### EXERCISE DATA ###
(* ===== verification/Effect.v ===== *)
(** * The monad of code that calls the operating system

    A computation takes the world and returns its result and the world after it;
    [owp] is its weakest precondition.  The models of src/vhal_source.c and
    src/roadcastctl.c are written in it. *)

From S2P Require Import Prelude.

(** [Fail] is a loop that ran out of fuel, [UB] undefined behaviour. *)
Definition OM (W A : Type) : Type := W -> res (A * W).

#[export] Instance OM_ret {W} : MRet (OM W) := fun A a w => Ok (a, w).
#[export] Instance OM_bind {W} : MBind (OM W) := fun A B f m w =>
  match m w with
  | Ok (a, w') => f a w'
  | Fail => Fail
  | UB => UB
  end.

Section Monad.
Context {W : Type}.

Definition osys {A} (f : W -> A * W) : OM W A := fun w => Ok (f w).
Definition osys_ (f : W -> W) : OM W unit := fun w => Ok (tt, f w).
Definition oget {A} (f : W -> A) : OM W A := fun w => Ok (f w, w).
(** A computation on memory that cannot fail but may be undefined. *)
Definition omem {A} (m : res A) : OM W A := fun w =>
  match m with Ok a => Ok (a, w) | Fail => Fail | UB => UB end.
(** A function that returns -1 or its results. *)
Definition odec {A} (m : res A) : OM W (option A) := fun w =>
  match m with Ok a => Ok (Some a, w) | Fail => Ok (None, w) | UB => UB end.
Definition out_of_fuel {A} : OM W A := fun _ => Fail.
End Monad.

(** ** Weakest preconditions: the function returns, and then [Q] holds *)

Definition owp {W A} (m : OM W A) (Q : A -> W -> Prop) (w : W) : Prop :=
  match m w with Ok (a, w') => Q a w' | _ => False end.

Section Wp.
Context {W : Type}.
Implicit Types w : W.

Lemma owp_ret {A} (a : A) Q w : Q a w -> owp (mret a) Q w.
Proof. done. Qed.
Lemma owp_bind {A B} (m : OM W A) (f : A -> OM W B) Q w :
  owp m (fun a w' => owp (f a) Q w') w -> owp (m ≫= f) Q w.
Proof. unfold owp, mbind, OM_bind. destruct (m w) as [[a w']| |]; done. Qed.
Lemma owp_mono {A} (m : OM W A) (P Q : A -> W -> Prop) w :
  owp m P w -> (forall a w', P a w' -> Q a w') -> owp m Q w.
Proof. unfold owp. destruct (m w) as [[a w']| |]; auto. Qed.
Lemma owp_sys {A} (f : W -> A * W) Q w : Q (f w).1 (f w).2 -> owp (osys f) Q w.
Proof. unfold owp, osys. by destruct (f w). Qed.
Lemma owp_sys_ (f : W -> W) Q w : Q tt (f w) -> owp (osys_ f) Q w.
Proof. done. Qed.
Lemma owp_get {A} (f : W -> A) Q w : Q (f w) w -> owp (oget f) Q w.
Proof. done. Qed.
Lemma owp_mem {A} (m : res A) (a : A) Q w : m = Ok a -> Q a w -> owp (omem m) Q w.
Proof. by intros ->. Qed.
Lemma owp_run {A} (m : OM W A) Q w : owp m Q w -> exists a w', m w = Ok (a, w') /\ Q a w'.
Proof. unfold owp. destruct (m w) as [[a w']| |]; [|done..]. eauto. Qed.
End Wp.

Ltac owp_step :=
  lazymatch goal with
  | |- owp (_ ≫= _) _ _ => apply owp_bind
  | |- owp (mret _) _ _ => apply owp_ret
  | |- owp (osys _) _ _ => apply owp_sys
  | |- owp (osys_ _) _ _ => apply owp_sys_
  | |- owp (oget _) _ _ => apply owp_get
  end.
Ltac owp_steps := cbv beta iota zeta; repeat (owp_step; cbv beta iota zeta).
###
Taking the entries above, write out exactly each line from the one holding "Ok (f w, w)." to the one holding "W -> Prop) w", both included, and stop there.

**SOLUTION**
Definition oget {A} (f : W -> A) : OM W A := fun w => Ok (f w, w).
(** A computation on memory that cannot fail but may be undefined. *)
Definition omem {A} (m : res A) : OM W A := fun w =>
  match m with Ok a => Ok (a, w) | Fail => Fail | UB => UB end.
(** A function that returns -1 or its results. *)
Definition odec {A} (m : res A) : OM W (option A) := fun w =>
  match m with Ok a => Ok (Some a, w) | Fail => Ok (None, w) | UB => UB end.
Definition out_of_fuel {A} : OM W A := fun _ => Fail.
End Monad.

(** ** Weakest preconditions: the function returns, and then [Q] holds *)

Definition owp {W A} (m : OM W A) (Q : A -> W -> Prop) (w : W) : Prop :=
  match m w with Ok (a, w') => Q a w' | _ => False end.

Section Wp.
Context {W : Type}.
Implicit Types w : W.

Lemma owp_ret {A} (a : A) Q w : Q a w -> owp (mret a) Q w.
Proof. done. Qed.
Lemma owp_bind {A B} (m : OM W A) (f : A -> OM W B) Q w :
  owp m (fun a w' => owp (f a) Q w') w -> owp (m ≫= f) Q w.
Proof. unfold owp, mbind, OM_bind. destruct (m w) as [[a w']| |]; done. Qed.
Lemma owp_mono {A} (m : OM W A) (P Q : A -> W -> Prop) w :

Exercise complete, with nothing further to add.